Various biosynthetic forms of rat alpha 1-antitrypsin (alpha 1AT) have been isolated by immunoprecipitation of in vitro and in vivo synthesized products. Rat alpha 1AT is synthesized in a rabbit reticulocyte system as a 45,000-Da preprotein with a 23-amino acid signal sequence. The majority of the amino acids in the signal sequence have been identified and resemble the signal peptides of other secretory proteins with respect to the abundance and positions of hydrophobic amino acids. Evidence from the translation of rat liver RNA in the presence of dog pancreas microsomes, from the translation of rat liver polysomes, and from tunicamycin-treated rat hepatocytes established that cleavage of the signal peptide of pre-alpha 1AT results in the formation of a 42,000-Da protein, the polypeptide backbone of mature alpha 1AT. A 50,000-Da glycoprotein is immunoprecipitated from translations programmed with rat liver microsomes or with rat liver mRNA and dog pancreas microsomes. Cotranslational glycosylation of alpha 1AT appears to occur in a stepwise fashion since three glycosylated forms of alpha 1AT (approximately 45,000, 47,000, and 50,000 Da) can be detected in polysome translations.
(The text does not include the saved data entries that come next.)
(** The calculation of [i] that began in [s0] ended in [s]. *)
Record finished (s0 s : store) : Prop := {
  fi_inv : Inv r s;
  fi_core k : k <> i -> (r <= rank k)%nat -> same_core (syms s k) (syms s0 k);
  fi_vis k : k <> i -> (r <= rank k)%nat -> choice_done s0 k ->
             visible (syms s k) = visible (syms s0 k);
  fi_mono k : f_valid (syms s0 k) = true -> f_valid (syms s k) = true;
  fi_valid : f_valid (syms s i) = true;
  fi_curr : curr (syms s i) = a i;
  fi_facts : k_type (k_syms K i) <> S_UNKNOWN -> facts K a s i;
  fi_mval : modules_sym K <> Sym i -> modules_val s = modules_val s0;
  fi_mods : modules_sym K = Sym i -> modules_val s = sv_tri (a i) }.

Lemma finished_in_calc s0 s :
  in_calc s0 s -> (k_type (k_syms K i) <> S_UNKNOWN -> facts K a s i) ->
  curr (syms s i) = a i -> modules_sym K <> Sym i -> finished s0 s.
Proof using Type. intros [Hi [] Hv] Hf Hc Hm. by split. Qed.

Lemma finished_settled s0 s :
  settled s0 s -> curr (syms s i) = a i -> modules_sym K <> Sym i -> finished s0 s.
Proof using Type. intros [Hc Hf]. by apply finished_in_calc. Qed.

Lemma finished_write s0 s w : finished s0 s -> finished s0 (updated i (set_write w) s).
Proof using Type.
  intros [Hi Fc Fv Fm Hv Hc Hf Hmv Hmd].
  assert (forall k, same_core (syms (updated i (set_write w) s) k) (syms s k)) as Hs.
  { intros k. simpl. by case_decide; [subst|]. }
  split; try done.
  - apply (Inv_core K U rank a r s); [done..| |done].
    intros k Hk. simpl. by case_decide; [subst|].
  - intros k Hk Hr. etrans; [apply Hs|by apply Fc].
  - intros k Hk Hr Hd. rewrite syms_updated_ne by done. by apply Fv.
  - intros k Hk. destruct (Hs k) as [_ _ _ _ _ -> _ _]. by apply Fm.
  - by destruct (Hs i) as [_ _ _ _ _ -> _ _].
  - by destruct (Hs i) as [-> _ _ _ _ _ _ _].
  - intros Ht. apply (facts_core K a s); [by apply Hf|done|by rewrite syms_updated_eq|].
    intros k. by destruct (Hs k) as [_ _ _ _ _ -> _ _].
Qed.

Lemma finished_modules s0 s :
  modules_sym K = Sym i -> settled s0 s -> curr (syms s i) = a i ->
  finished s0 (Store (syms s) (sv_tri (a i)) (conf_changed s)).
Proof using Type.
  intros Em [[[I1 I1' I2 I3 I4 I5 I6] [Oc Ov Om Omv] Hv] [F1 F2 F3 F4]] Hc. split; try done.
  split; try done; [intros k Hk Hkv Ht; by destruct (I1' k Hk Hkv Ht)|]. unfold modules_ready in *. rewrite Em in *. simpl. split; [lia|congruence].
Qed.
These proteins are susceptible to cleavage by endo-beta-N-acetylglucosaminidase H and are digested to the same product, indicating that they have identical polypeptide chains. Two intracellular forms of alpha 1AT were detected in cultured rat hepatocytes, a 50,000- and a 52,000-Da protein; only the larger protein was immunoprecipitated from the medium of these cells. Digestion with endo-beta-N-acetylglucosaminidase H indicated that the 50,000-Da protein is a core glycosylated processing intermediate, whereas the 52,000-Da protein, which comigrated with purified serum alpha 1AT, appears to contain complex carbohydrate sidechains. When glycosylation was inhibited by incubation of hepatocytes with tunicamycin, a nonglycosylated 42,000-Da protein was immunoprecipitated from the cells and the culture medium, indicating that glycosylation of alpha 1AT is not essential for its secretion.